2. **Proposing Instruction Fine-Tuning Objectives**: Developing three distinct objectives (Location Prediction, Negative Prediction, and Reverse-Location Prediction) to train V-LLMs on spatial reasoning tasks.
3. **Discovering Optimal Coordinate Representations**: Identifying the most effective ways to represent image-space locations.
4. **Pseudo-Data Generation**: Utilizing pseudo-data generated from self-training and weak supervision to scale the framework and improve performance.
The authors evaluate their approach on 14 datasets across five vision-language tasks, including spatial reasoning, image VQA, video VQA, object hallucination, and region description. The results demonstrate significant improvements in spatial reasoning, reducing object hallucination, and enhancing region description capabilities. The proposed framework, named LocVLM, shows state-of-the-art performance in various benchmarks, highlighting its effectiveness in improving spatial awareness in V-LLMs.The paper "Learning to Localize Objects Improves Spatial Reasoning in Visual-LLMs" by Kanchana Ranasinghe, Satya Narayan Shukla, Omid Poursaeed, Michael S. Ryoo, and Tsung-Yu Lin explores how image-space coordinate-based instruction fine-tuning can enhance spatial awareness in visual Large Language Models (V-LLMs).
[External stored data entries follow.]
(** * Vibe Code Assistant: the project-plan pipeline of [app.py]

    A shallow embedding of the validator, the timeline synthesizer, the
    renderers, the plan assembler, the request handlers and the persistence
    mapping of [app.py], with the properties of its specification.

    Conventions of the embedding.
    - A request body is a JSON document, so a Python value is a [value]:
      [None], a boolean, an integer, a string, a list, or a dict with string
      keys kept in insertion order.  JSON numbers are integers here.
    - A Python [str] received from a client is a [string] whose characters
      are the code points U+0000..U+00FF; the case and word-character tables
      below are those of Python 3 on that range.  Text produced by the
      program is a [ustr], a list of code points, since title-casing and the
      fixed templates leave that range.
    - A raised exception is a [Raise] result; the handlers catch it and
      answer with status 500.
    - The one [float] of the program, the quotient
      [days * percentage / 100], is an IEEE 754 binary64 number, as the
      [float] of CPython is.
    - The program runs on Linux: a file name has 255 bytes at most, and
      [strftime] does not pad the year. *)

From Stdlib Require Import ZArith NArith List String Ascii Bool Lia.
From Stdlib Require Import DecimalString.
From Stdlib Require DecimalPos DecimalZ.
Import ListNotations.

Set Warnings "-register-all".
Local Open Scope string_scope.
Local Open Scope list_scope.
Local Open Scope Z_scope.

(** String concatenation; [++] is kept for lists. *)
Infix "+++" := String.append (at level 60, right associativity).

(** ** Python values and builtins *)

Module Py.

Inductive value : Type :=
| PNone
| PBool (b : bool)
| PInt (z : Z)
| PStr (s : string)
| PList (l : list value)
| PDict (d : list (string * value)).

Definition dict := list (string * value).

Inductive pyexn : Type :=
| AttributeError
| TypeError
| KeyError
| ValueError
| ZeroDivisionError
| OverflowError
| OSError.

Inductive result (A : Type) : Type :=
| Ok (a : A)
| Raise (e : pyexn).
Arguments Ok {A} a.
Arguments Raise {A} e.

Definition bind {A B} (c : result A) (k : A -> result B) : result B :=
  match c with
  | Ok a => k a
  | Raise e => Raise e
  end.

(** [d.get(k)]: the first binding of [k]. *)
Fixpoint dict_get (k : string) (d : dict) : option value :=
  match d with
  | [] => None
  | (k', v) :: rest => if String.eqb k k' then Some v else dict_get k rest
  end.

(** [d.get(k, default)]. *)
Definition get_default (k : string) (default : value) (d : dict) : value :=
  match dict_get k d with
  | Some v => v
  | None => default
  end.

(** [d[k]]. *)
Definition subscript (d : dict) (k : string) : result value :=
  match dict_get k d with
  | Some v => Ok v
  | None => Raise KeyError
  end.

(** Truth value of an object, as [if x], [not x] and [x or y] test it. *)
Definition truthy (v : value) : bool :=
  match v with
  | PNone => false
  | PBool b => b
  | PInt z => negb (z =? 0)
  | PStr s => negb (String.eqb s "")
  | PList l => match l with [] => false | _ => true end
  | PDict d => match d with [] => false | _ => true end
  end.

(** [d.get(k)] in a boolean context: a missing key gives [None]. *)
Definition truthy_get (k : string) (d : dict) : bool :=
  match dict_get k d with
  | Some v => truthy v
  | None => false
  end.

(** [d.get(k) or default]. *)
Definition get_or (k : string) (default : value) (d : dict) : value :=
  match dict_get k d with
  | Some v => if truthy v then v else default
  | None => default
  end.

(** [v == s] for a string literal [s]: only an equal string is equal. *)
Definition eq_str (v : value) (s : string) : bool :=
  match v with
  | PStr s' => String.eqb s' s
  | _ => false
  end.

(** [v in [s1, ..., sn]] for a list of string literals. *)
Definition in_strs (v : value) (l : list string) : bool :=
  existsb (eq_str v) l.

(** *** Code points *)

Definition ustr := list N.

Definition codes (s : string) : ustr :=
  List.map N_of_ascii (list_ascii_of_string s).

Definition of_codes (l : ustr) : string :=
  string_of_list_ascii (List.map ascii_of_N l).

Definition between (lo hi c : N) : bool := ((lo <=? c) && (c <=? hi))%N.

Definition one_of (l : list N) (c : N) : bool := existsb (N.eqb c) l.

(** [\w] of [re] on a [str] pattern: alphanumeric or underscore. *)
Definition is_word (c : N) : bool :=
  between 48 57 c || between 65 90 c || (c =? 95)%N || between 97 122 c
  || one_of [170; 178; 179; 181; 185; 186; 188; 189; 190]%N c
  || between 192 214 c || between 216 246 c || between 248 255 c.

Definition to_lower (c : N) : N :=
  if between 65 90 c || between 192 214 c || between 216 222 c
  then (c + 32)%N else c.

Definition is_cased (c : N) : bool :=
  between 65 90 c || between 97 122 c || one_of [170; 181; 186]%N c
  || between 192 214 c || between 216 246 c || between 248 255 c.

Definition to_title (c : N) : list N :=
  if between 97 122 c || between 224 246 c || between 248 254 c
  then [(c - 32)%N]
  else if (c =? 181)%N then [924%N]
  else if (c =? 223)%N then [83%N; 115%N]
  else if (c =? 255)%N then [376%N]
  else [c].

Definition is_printable (c : N) : bool :=
  negb ((c <? 32)%N || between 127 160 c || (c =? 173)%N).

(** [s.lower()]. *)
Definition lower (s : string) : string :=
  of_codes (List.map to_lower (codes s)).

(** [s.replace(a, b)] for single characters [a] and [b]. *)
Definition replace_char (a b : N) (s : string) : string :=
  of_codes (List.map (fun c => if (c =? a)%N then b else c) (codes s)).

(** [s.title()]: a character that follows a cased one is lower-cased, any
    other is title-cased. *)
Fixpoint title_from (previous_is_cased : bool) (l : list N) : ustr :=
  match l with
  | [] => []
  | c :: rest =>
      (if previous_is_cased then [to_lower c] else to_title c)
        ++ title_from (is_cased c) rest
  end.

Definition title (s : string) : ustr := title_from false (codes s).

(** [sub in s] on strings. *)
Fixpoint starts_with {A} (eqb : A -> A -> bool) (p l : list A) : bool :=
  match p, l with
  | [], _ => true
  | _ :: _, [] => false
  | a :: p', b :: l' => eqb a b && starts_with eqb p' l'
  end.

Fixpoint contains (p l : ustr) : bool :=
  starts_with N.eqb p l ||
  match l with
  | [] => false
  | _ :: l' => contains p l'
  end.

Definition str_contains (p s : string) : bool := contains (codes p) (codes s).

(** *** [str()] and [repr()] *)

Definition str_of_int (z : Z) : string := NilZero.string_of_int (Z.to_int z).

Definition hex_digit (n : N) : N :=
  if (n <? 10)%N then (48 + n)%N else (87 + n)%N.

Definition repr_char (quote c : N) : list N :=
  if (c =? 92)%N then [92; 92]%N
  else if (c =? quote)%N then [92%N; quote]
  else if (c =? 9)%N then [92; 116]%N
  else if (c =? 10)%N then [92; 110]%N
  else if (c =? 13)%N then [92; 114]%N
  else if is_printable c then [c]
  else [92%N; 120%N; hex_digit (c / 16); hex_digit (c mod 16)].

Definition repr_str (s : string) : string :=
  let cs := codes s in
  let quote :=
    if one_of cs 39%N && negb (one_of cs 34%N) then 34%N else 39%N in
  of_codes ([quote] ++ List.flat_map (repr_char quote) cs ++ [quote]).
(** * ULedger Go SDK: typed binary codec, Merkle commitment builders and
      signature commitment assembler

    A shallow embedding of
      - [pkg/transaction/serializer.go]     (Encode, Decode, GetType),
      - [pkg/transaction/transaction.go]    (splitHash32, GetSignatureCommitment,
        GetUnboundCommitment, HashSignatureCommitment,
        GenerateMerkleTreeWithHardBound, GenerateMerkleTree),
      - [pkg/transaction/transaction_session.go] (the commitment that
        GenerateTransaction hands to SignData),
      - [pkg/crypto/key.go]                 (KeyType, GetHasherByType),
    together with the parts of the Go runtime and of the libraries these
    functions lean on: slices with a capacity, encoding/binary's big-endian
    accessors, sort.Strings, the hash.Hash interface, gnark-crypto's
    accumulator/merkletree and what the [Write] of its MiMC hashers takes.

    Further on: the names of key types, statuses, transaction types and
    outputs with their parsers ([pkg/crypto/key.go],
    [pkg/transaction/transaction.go]), the hex helpers and the
    deterministic reader of [pkg/crypto/utils.go], and the addresses and
    entropy sizes of [pkg/wallet], over the ASCII part of strings and
    encoding/hex. *)

From Stdlib Require Import ZArith List Lia Strings.Byte Permutation Sorted.
From Stdlib Require Import String.
From stdpp Require Import base list sorting.
Import ListNotations.

Set Warnings "-register-all".

Local Open Scope Z_scope.

(* ===================================================================== *)
(** * Go runtime: bytes, fixed-width integers, outcomes                   *)
(* ===================================================================== *)

Module Go.

(** A Go [byte].  [byte(v)] keeps the low eight bits of [v]. *)
Definition byte_of_Z (v : Z) : byte :=
  match Byte.of_N (Z.to_N (v mod 256)) with
  | Some b => b
  | None => x00
  end.

Definition Z_of_byte (b : byte) : Z := Z.of_N (Byte.to_N b).

(** Conversions to fixed-width integer types wrap around. *)
Definition uint32 (v : Z) : Z := v mod 2 ^ 32.
Definition uint64 (v : Z) : Z := v mod 2 ^ 64.
Definition int32 (v : Z) : Z := (v + 2 ^ 31) mod 2 ^ 32 - 2 ^ 31.
Definition int64 (v : Z) : Z := (v + 2 ^ 63) mod 2 ^ 64 - 2 ^ 63.
(** [int] is 64 bits wide on every platform the SDK targets. *)
Definition int (v : Z) : Z := int64 v.

(** [len] of a list as a Go [int]. *)
Definition len {A} (l : list A) : Z := Z.of_nat (length l).

(** [make([]byte, n)] for a non-negative [n]. *)
Definition zeros (n : nat) : list byte := repeat x00 n.

(** A Go string is a finite sequence of bytes. *)
Abbreviation gostring := (list byte).

#[global] Instance byte_eq_decision : EqDecision byte := Byte.byte_eq_dec.

Definition str (s : string) : gostring := list_byte_of_string s.

(** How a call ends: with a value, with an [error] value, with a runtime
    panic, or not at all. *)
Inductive outcome (E A : Type) : Type :=
| Ok (a : A)
| Err (e : E)
| Panic
| Diverges.
Arguments Ok {E A} a.
Arguments Err {E A} e.
Arguments Panic {E A}.
Arguments Diverges {E A}.

Definition bind {E A B} (m : outcome E A) (k : A -> outcome E B) : outcome E B :=
  match m with
  | Ok a => k a
  | Err e => Err e
  | Panic => Panic
  | Diverges => Diverges
  end.

(** [wrap f m]: the [if err != nil { return nil, fmt.Errorf("...: %w", err) }]
    idiom. *)
Definition wrap {E A} (f : E -> E) (m : outcome E A) : outcome E A :=
  match m with
  | Err e => Err (f e)
  | other => other
  end.

(** ** Slices

    A slice is a window on a backing array.  Only the part of the array
    from the slice's first element onwards can be reached through it, so a
    slice is modelled by that part ([arr], whose length is the capacity)
    and by its length. *)
Record slice : Type := Slice { arr : list byte; slen : nat }.

Definition cap (s : slice) : nat := length (arr s).
Definition wf (s : slice) : Prop := (slen s <= cap s)%nat.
The authors identify that existing V-LLMs, such as BLIP-2 and LLaVA, while excelling in generating descriptive answers, struggle with simple spatial tasks like distinguishing left from right locations. To address this, they propose three novel instruction fine-tuning objectives that integrate location representation with natural language, aiming to improve spatial reasoning in V-LLMs.
The key contributions of the paper include:
1. **Injecting Textual Spatial Coordinate Awareness**: Introducing textual spatial coordinates into V-LLMs to enhance their spatial understanding.
2. **Proposing Instruction Fine-Tuning Objectives**: Developing three distinct objectives (Location Prediction, Negative Prediction, and Reverse-Location Prediction) to train V-LLMs on spatial reasoning tasks.
3. **Discovering Optimal Coordinate Representations**: Identifying the most effective ways to represent image-space locations.
4. **Pseudo-Data Generation**: Utilizing pseudo-data generated from self-training and weak supervision to scale the framework and improve performance.
The authors evaluate their approach on 14 datasets across five vision-language tasks, including spatial reasoning, image VQA, video VQA, object hallucination, and region description. The results demonstrate significant improvements in spatial reasoning, reducing object hallucination, and enhancing region description capabilities. The proposed framework, named LocVLM, shows state-of-the-art performance in various benchmarks, highlighting its effectiveness in improving spatial awareness in V-LLMs.